Peter Ellis--An Unsafe Conviction
At Contra Celsum we have previously called people's attention to what appears to be one of the worst violations of criminal due process and justice in New Zealand. It has been dubbed the Christchurch Creche Case. It involved the trial and conviction of one Peter Ellis.
Ellis is now dying of incurable cancer. His days upon earth are coming to an end. He wants to be vindicated before he dies. It should have happened years ago--but it is always hard for a justice system which has so many reputations to protect to admit a gross miscarriage of justice. For our part, we became convinced of the innocence of Ellis upon reading Lynley Hood's A City Possessed--a book demanding to be read.
During the trial of Ellis events were witnessed by a young court reporter, Martin van Beynen. Now, much older, Beynen recounts the Ellis trial(s).
Peter Ellis, seen here in 2003, is making a last-ditch attempt to clear his name, and Martin van Beynen believes that should happen.
Ellis worked as a childcare worker at the Christchurch Civic Creche. In 1991, an allegation by one of his charges eventually escalated into a police investigation in which about 120 children were interviewed by specialist Social Welfare Department interviewers. About 40 children reported some form of abuse, some of it mundane, some of it fantastical and bizarre, featuring infanticide and cannibalism.
. . . . The abuse in Christchurch was thought to be well organised, top people were involved and somehow the perpetrators were so cunning they managed to get away with it for years.
It was soon clear that if Ellis had sexually abused children in his care in the manner suggested, he needed accomplices. By the end of 1992, police had charged four women creche staff and Ellis. The women were discharged before trial but Ellis went on to be convicted of 16 charges relating to seven children. Three of the convictions were overturned when one of the children recanted.

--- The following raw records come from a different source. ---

Lemma ascii_of_decoded n bs : (length bs <= n)%nat → valid_utf8 bs = true →
  forallb p (decode_utf8 bs) = true → forallb p bs = true.
Proof using Hp.
  revert bs. induction n as [|n IH]; intros [|a bs] Hn; try done; cbn in Hn; [lia|].
  cbn [valid_utf8 decode_utf8].
  destruct ((0 <=? a) && (a <=? 127)) eqn:E1.
  { bool_prop. destruct (Z.ltb_spec a 128); [|lia]. cbn. intros Hv [Ha Hbs]%andb_true_iff. rewrite Ha. apply IH; [lia|done..]. }
  destruct ((194 <=? a) && (a <=? 223)) eqn:E2.
  { bool_prop. destruct (Z.ltb_spec a 128), (Z.ltb_spec a 224); try lia. destruct bs as [|b bs]; [done|].
    intros _. cbn [forallb]. rewrite ascii_large; [done|].
    change 31 with (Z.ones 5). change 63 with (Z.ones 6). rewrite !land_low by lia. Z.to_euclidean_division_equations. lia. }
  destruct ((224 <=? a) && (a <=? 239)) eqn:E3.
  { bool_prop. destruct (Z.ltb_spec a 128), (Z.ltb_spec a 224), (Z.ltb_spec a 240); try lia. destruct bs as [|b [|c bs]]; [done..|].
    intros Hv. cbn [forallb]. rewrite ascii_large; [done|].
    change 15 with (Z.ones 4). change 63 with (Z.ones 6). rewrite !land_low by lia.
    destruct (Z.eqb_spec a 224); [bool_prop|]; Z.to_euclidean_division_equations; lia. }
  destruct ((240 <=? a) && (a <=? 244)) eqn:E4; [|done].
  bool_prop. destruct (Z.ltb_spec a 128), (Z.ltb_spec a 224), (Z.ltb_spec a 240); try lia. destruct bs as [|b [|c [|d bs]]]; [done..|].
  intros Hv. cbn [forallb]. rewrite ascii_large; [done|].
  change 7 with (Z.ones 3). change 63 with (Z.ones 6). rewrite !land_low by lia.
  destruct (Z.eqb_spec a 240); [bool_prop|]; Z.to_euclidean_division_equations; lia.
Qed.
End Ascii.

(** A label of at most [n] bytes. *)
Definition label (n : Z) (s : string) : Prop :=
  forallb dns_byte (bytes s) = true ∧ starts_with label_edge (bytes s) = true ∧ ends_with label_edge (bytes s) = true
  ∧ Z.of_nat (length (bytes s)) <= n.

Lemma length_bytes s : Z.of_nat (length (bytes s)) = len s.
Proof. unfold bytes, len. rewrite length_map. induction s as [|c s IH]; [done|]. cbn. lia. Qed.

Lemma valid_dns_label_alt s n :
  valid_dns_label s n = negb (bool_decide (s = "")) && (len s <=? n) && forallb dns_byte (chars s)
                        && starts_with label_edge (chars s) && ends_with label_edge (chars s).
Proof. done. Qed.

Lemma label_valid n s : label n s → valid_dns_label s n = true.
Proof.
  intros (Hall & Hs & He & Hn). rewrite valid_dns_label_alt. unfold chars. rewrite (decode_ascii _ label_byte_small) by done. rewrite length_bytes in Hn. rewrite Hall, Hs, He, !andb_true_r. bool_prop. split; [|lia].
  by intros ->.
Qed.

Lemma valid_label n s : valid_utf8 (bytes s) = true → valid_dns_label s n = true → label n s.
Proof.
  rewrite valid_dns_label_alt. unfold chars. intros Hu. bool_prop. intros ((((_ & Hn) & Hall) & Hs) & He).
  pose proof (ascii_of_decoded _ label_byte_small _ _ (le_n _) Hu Hall) as Hb. rewrite (decode_ascii _ label_byte_small) in Hs, He by done.
  split_and!; [done..|]. by rewrite length_bytes.
Qed.

Lemma starts_with_app p l k : starts_with p l = true → starts_with p (l ++ k) = true.
Proof. by destruct l. Qed.

Lemma ends_with_app p l k : ends_with p k = true → ends_with p (l ++ k) = true.
Proof. unfold ends_with. rewrite last_app. by destruct (last k). Qed.

(** Labels are joined by a dash. *)
Lemma label_join a b n m : label n a → label m b → label (n + m + 1) (a +:+ "-" +:+ b).
Proof.
  intros (Ha & Hs & _ & Hn) (Hb & _ & He & Hm). unfold label. rewrite !bytes_app, !forallb_app, !length_app, Ha, Hb.
  split_and!; [done|by apply starts_with_app|by apply ends_with_app, ends_with_app|cbn [bytes length]; cbn; lia].
Qed.

Lemma label_mono n m s : n <= m → label n s → label m s.
Proof. intros Hnm (Ha & Hs & He & Hn). split_and!; [done..|lia]. Qed.

Lemma hex_edge b : is_ascii_digit b || in_range 97 102 b = true → label_edge b = true.
Proof. unfold label_edge, is_ascii_lowercase, in_range. bool_prop. lia || naive_solver lia. Qed.

Lemma hex16_label s : hex16 s → label 16 s.
Proof.
  intros [Hl Hall]. assert (∀ b, b ∈ bytes s → label_edge b = true) as He by (intros b Hb; by apply hex_edge, (forallb_elem _ _ _ Hall)).
  split_and!; [| | |lia].
  - apply forallb_forall. intros b Hb%list_elem_of_In. unfold dns_byte. by rewrite He.
  - destruct (bytes s) as [|b bs]; [done|]. apply He. left.
  - unfold ends_with. destruct (last (bytes s)) as [b|] eqn:E; [by apply He, last_Some_elem_of|].
    apply last_None in E. by rewrite E in Hl.
Qed.

(** ** Objects of different workspaces *)

(** The names that exist once per workspace; only the template of the volume
    claims has the same name everywhere. *)
Definition own_names (n : WorkspaceResourceNames) : list string := [
  stateful_set n; ssh_service n; service_account n; workspace_config n; http_proxy_config n; ssh_identity_secret n;
  environment_secret n; environment_config_map n; files_secret n; files_config_map n; network_policy n; web_shell_ingress n;
  web_shell_envoy_filter n; pod_ordinal_zero n; data_pvc_ordinal_zero n; scratch_pvc n; startup_gate_config_map n].

#[export] Instance bytes_inj : Inj (=) (=) bytes.
Proof. intros s t E. by rewrite <-(string_of_bytes_bytes s), <-(string_of_bytes_bytes t), E. Qed.

Lemma append_inj a b c d : length (bytes a) = length (bytes b) → a +:+ c = b +:+ d → a = b ∧ c = d.
Proof.
  intros Hl E%(f_equal bytes). rewrite !bytes_app in E. apply app_inj_1 in E as [Ea Ec]; [|done]. by split; apply (inj bytes).
Qed.

(** Every own name is the prefix with a suffix, except the volume claim. *)
Lemma own_name_form s name : name ∈ own_names (for_prefix ("w-" +:+ s)) →
  (∃ suffix, name = "w-" +:+ s +:+ suffix) ∨ name = "workspace-data-w-" +:+ s +:+ "-0".
Proof.
  assert (∀ t, t = t +:+ "") as Hnil by (intros t; induction t as [|c t IH]; [done|]; exact (f_equal (String c) IH)).
  unfold own_names. intros Hn. repeat apply elem_of_cons in Hn as [->|Hn]; [..|by apply elem_of_nil in Hn].
  all: cbn; first [by right | left; eexists; repeat f_equal; first [done | apply Hnil]].
Qed.

Lemma own_names_apart s s' name : hex16 s → hex16 s' →
  name ∈ own_names (for_prefix ("w-" +:+ s)) → name ∈ own_names (for_prefix ("w-" +:+ s')) → s = s'.
Proof.
  intros [Hl _] [Hl' _] [[x ->]| ->]%own_name_form [[y E]|E]%own_name_form; cbn in E; simplify_eq.
  all: by apply append_inj in E as [-> _]; [|by rewrite Hl, Hl'].
Qed.

Lemma append_inj_same s x y : s +:+ x = s +:+ y → x = y.
Proof. by intros [_ E]%append_inj. Qed.

Lemma append_inj_end a b c d : length (bytes c) = length (bytes d) → a +:+ c = b +:+ d → a = b ∧ c = d.
Proof.
  intros Hl E%(f_equal bytes). rewrite !bytes_app in E. apply app_inj_2 in E as [Ea Ec]; [|done]. by split; apply (inj bytes).
Qed.

Lemma append_nil_ne s x : x ≠ "" → s ≠ s +:+ x.
Proof. intros Hx E%(f_equal (length ∘ bytes)). cbn in E. rewrite bytes_app, length_app in E. destruct x; [done|]. cbn in E. lia. Qed.

Lemma own_names_NoDup s : NoDup (own_names (for_prefix ("w-" +:+ s))).
Proof.
  unfold own_names. repeat (apply NoDup_cons; split); [..|apply NoDup_nil_2].
  all: intros Hn; repeat (apply elem_of_cons in Hn as [E|Hn]; [cbn in E; try discriminate E|]); try by apply elem_of_nil in Hn.
  all: injection E as E; first [by apply append_inj_same in E | by apply append_nil_ne in E].
Qed.

Lemma prefix_names_valid p : label 18 p → resource_names_validate (for_prefix p) = true.
Proof.
  intros Hp. assert (∀ n suffix, n <= 44 → label n suffix → valid_dns_label (p +:+ "-" +:+ suffix) 63 = true) as Hnamed.
  { intros n suffix Hn Hl. apply label_valid. eapply (label_mono (18 + n + 1)); [lia|]. by apply label_join. }
  assert (valid_dns_label p 63 = true) as H0 by (apply label_valid; by eapply label_mono; [|exact Hp]).
  assert (valid_dns_label ("workspace-data" +:+ "-" +:+ p +:+ "-0") 63 = true) as Hpvc.
  { apply label_valid. eapply (label_mono (14 + (18 + 1 + 1) + 1)); [lia|]. apply label_join; [by vm_compute|].
    by apply (label_join p "0"); [|vm_compute]. }
  unfold resource_names_validate, checked_names, pod_ordinal_zero, data_pvc_ordinal_zero, startup_gate_config_map. cbn [forallb andb stateful_set service ssh_service service_account workspace_config
    http_proxy_config ssh_identity_secret environment_secret environment_config_map files_secret files_config_map network_policy
    web_shell_ingress web_shell_envoy_filter data_claim_template for_prefix].
  rewrite H0, Hpvc. rewrite !(Hnamed 18) by first [lia | by vm_compute]. cbn [andb].
  assert (valid_dns_label "workspace-data" 63 = true) as -> by by vm_compute. cbn [andb].
  assert (valid_dns_label (p +:+ "-0") 63 = true) as -> by (apply (Hnamed 18 "0"); [lia|by vm_compute]).
  rewrite andb_true_l, andb_true_r. apply (Hnamed 18 "startup-gate"); [lia|by vm_compute].
Qed.

Lemma valid_names inst s : label 20 inst → hex16 s →
  for_workspace_names inst s =
  Some (mkRuntimeNames WORKSPACE_NAMESPACE ("w-" +:+ s) (inst +:+ "-" +:+ s) (for_prefix ("w-" +:+ s))).
Proof.
  intros Hinst Hs%hex16_label. unfold for_workspace_names.
  assert (label 18 ("w-" +:+ s)) as Hp by (apply (label_join "w" s 1 16); [by vm_compute|done]).
  rewrite prefix_names_valid, !label_valid; [done| | |..|done].
  - eapply label_mono; [|exact (label_join _ _ _ _ Hinst Hs)]. lia.
  - by eapply label_mono; [|exact Hp].
  - by eapply label_mono; [|exact Hs].
  - by vm_compute.
Qed.

Lemma pod_name_recognised e s : hex16 s → ke_object_kind e = Some "Pod" → ke_object_namespace e = Some WORKSPACE_NAMESPACE →
  ke_object_name e = Some (pod_ordinal_zero (for_prefix ("w-" +:+ s))) → workspace_short_id e = Some (bytes s).
Proof.
  intros [Hl Hall] Hk Hn Ho. unfold workspace_short_id. rewrite Hk, Hn, Ho. cbn [negb orb].
  rewrite !bool_decide_eq_true_2 by done. cbn [negb orb mbind option_bind].
  assert (bytes (pod_ordinal_zero (for_prefix ("w-" +:+ s))) = bytes "w-" ++ bytes s ++ bytes "-0") as ->
    by (cbn [pod_ordinal_zero stateful_set for_prefix]; unfold pod_ordinal_zero; cbn [stateful_set for_prefix];
        by rewrite !bytes_app, <-app_assoc).
  rewrite (proj2 (strip_prefix_Some _ _ _) eq_refl). cbn [mbind option_bind].
  rewrite (proj2 (strip_suffix_Some _ _ _) eq_refl). cbn [mbind option_bind]. by rewrite Hl, Hall.
Qed.

(** The names of a workspace are valid for every installation and identify it:
    they can always be computed, no two objects of a workspace share a name, the
    objects of different workspaces never do, and route and cluster-wide binding
    also tell installations apart; an event of the workspace's Pod is attributed to
    it. *)
Theorem names_identify_workspace inst s :
  installation_id_from_str inst = Some inst → valid_utf8 (bytes inst) = true → hex16 s →
  ∃ n, for_workspace_names inst s = Some n ∧ NoDup (own_names (resources_of n)) ∧
    (∀ e, ke_object_kind e = Some "Pod" → ke_object_namespace e = Some (namespace n) →
       ke_object_name e = Some (pod_ordinal_zero (resources_of n)) → workspace_short_id e = Some (bytes s)) ∧
    ∀ inst' s' n', installation_id_from_str inst' = Some inst' → valid_utf8 (bytes inst') = true → hex16 s' →
      for_workspace_names inst' s' = Some n' →
      (∀ name, name ∈ own_names (resources_of n) → name ∈ own_names (resources_of n') → s = s') ∧
      (route_key n = route_key n' → inst = inst' ∧ s = s') ∧
      (cluster_admin_binding_name inst n = cluster_admin_binding_name inst' n' → inst = inst' ∧ s = s').
Proof.
  unfold installation_id_from_str. intros Hinst Hu Hs. destruct (valid_dns_label inst _) eqn:Hv; [|done].
  exists (mkRuntimeNames WORKSPACE_NAMESPACE ("w-" +:+ s) (inst +:+ "-" +:+ s) (for_prefix ("w-" +:+ s))).
  split_and!; [by apply valid_names, Hs; apply valid_label|apply own_names_NoDup|intros e; by apply pod_name_recognised|].
  intros inst' s' n' Hinst' Hu' Hs'. destruct (valid_dns_label inst' _) eqn:Hv'; [|done].
  rewrite valid_names by (done || by apply valid_label). intros [= <-]. cbn [resources_of route_key resource_prefix].
  pose proof (proj1 Hs) as Hl. pose proof (proj1 Hs') as Hl'. split_and!.
  - intros name. by apply own_names_apart.
  - intros [-> E]%append_inj_end; [|by rewrite !bytes_app, !length_app, Hl, Hl']. by apply append_inj_same in E.
  - unfold cluster_admin_binding_name. cbn [resource_prefix]. intros E%append_inj_same.
    apply append_inj_end in E as [-> E]; [|rewrite !bytes_app, !length_app; lia].
    apply append_inj_same, append_inj_end in E as [E _]; [|done]. by apply append_inj_same in E.
Qed.

Lemma names_identify_workspace_witness :
  ∃ n, for_workspace_names "internal-a" "8000000000000001" = Some n ∧ route_key n = "internal-a-8000000000000001" ∧
    data_pvc_ordinal_zero (resources_of n) = "workspace-data-w-8000000000000001-0".
Proof.
  destruct (names_identify_workspace "internal-a" "8000000000000001") as (n & Hn & _); [by vm_compute..|].
  exists n. split; [done|]. vm_compute in Hn. by simplify_eq.
Defined.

The Civic Creche case is not an exciting case in the vein of intriguing murders and whodunnits. It does not contain puzzling clues or relationship dramas. Its central allegations are sordid and off-putting and it never grabbed the public attention it deserved. At its heart, the case presented a simple question. Were the accounts elicited from the children reliable? No corroborating evidence, such as physical injuries, was available.
As a youngish court reporter, I saw the videos, listened to the children in court and heard all the evidence. My view was the accounts emerging from the interviews of the children were totally unreliable. It just seemed common sense.
The first problem was the lead-up to the interviews. Some of the parents were networking and had already asked their children leading questions before their specialist interviews. Some children had talked to each other.
The social welfare interviews were professional enough for the time but the children were hardly ever challenged, no matter how fanciful their answers. If the answers were inconsistent or incoherent, then they would be asked again in more elaborate form until an acceptable answer was elicited.
In many interviews it was not so much about believing the children but believing the children only when an implausible answer became more plausible. If they did not disclose or were unclear, they were brought back for more interviews. The children, most between 5 and 8, were recalling events from two or three years earlier.
Interviewers fed them tidied-up summaries of their most plausible stories and then told them to continue. As the interviews continued, allegations became more bizarre, as though the children believed they had to perform better to satisfy the adults. Some almost begged for the interviews to end.
The quality of evidence rendered the convictions against Peter Ellis not only unsafe but farcical.
Lynley Hood, author of A City Possessed, which Martin van Beynen calls the best review of the Christchurch Civic Creche case.
After 26 years people could be forgiven for thinking it's too late to start yet another chapter in the legal saga that has already featured two Court of Appeal hearings and a review by former Chief Justice Sir Thomas Eichelbaum. The best review was in fact Lynley Hood's book A City Possessed.
Ellis will have to bring new evidence to the table. It will reveal that advances in how allegedly abused young children should be interviewed, especially against a background seen in Christchurch in the early 90s, throw huge doubt on the creche interviews.
The Civic Creche case is probably New Zealand's most important case in its illustration of how a justice system, with all its checks and balances, will always be susceptible to prejudice, public mood and paranoia. . . . The small matter of a man wrongly convicted on flawed evidence needs to be dealt with.